* **Exercise directions**
Every record below must be set down again exactly as given.

** Information provided follows **

Definition one_receipt : DataFrame :=
  table ["[입고일자]"; "[수량]"] [[CStr "2024-02-02"; CNum 10]].

(** A table as it is written to a sheet: a dated row and an undated one. *)
Definition dated_sheet : DataFrame :=
  table ["일자"; "수량"] [[CDate (mkTimestamp 2024 2 2); CNum 10]; [CNull; CNum 4]].

(** The sample uploads after the brand clean-up and the shipping filters. *)
Definition prepared_shipping : DataFrame :=
  table shipping_columns
    [shipping_row "2024-02-01" "A1" "온라인: 스마트스토어" "택배" 2;
     shipping_row "2024-02-10" "A4" "스마트스토어" "직배송" 3;
     shipping_row "2024-02-14" "A5" "오픈마켓" "택배" 1;
     shipping_row "2024-02-20" "A6" "자사몰" "퀵서비스" 5].

End Sample.

Section Engine.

** End of Information provided **

* **Response below**
Definition one_receipt : DataFrame :=
  table ["[입고일자]"; "[수량]"] [[CStr "2024-02-02"; CNum 10]].

(** A table as it is written to a sheet: a dated row and an undated one. *)
Definition dated_sheet : DataFrame :=
  table ["일자"; "수량"] [[CDate (mkTimestamp 2024 2 2); CNum 10]; [CNull; CNum 4]].

(** The sample uploads after the brand clean-up and the shipping filters. *)
Definition prepared_shipping : DataFrame :=
  table shipping_columns
    [shipping_row "2024-02-01" "A1" "온라인: 스마트스토어" "택배" 2;
     shipping_row "2024-02-10" "A4" "스마트스토어" "직배송" 3;
     shipping_row "2024-02-14" "A5" "오픈마켓" "택배" 1;
     shipping_row "2024-02-20" "A6" "자사몰" "퀵서비스" 5].

End Sample.

Section Engine.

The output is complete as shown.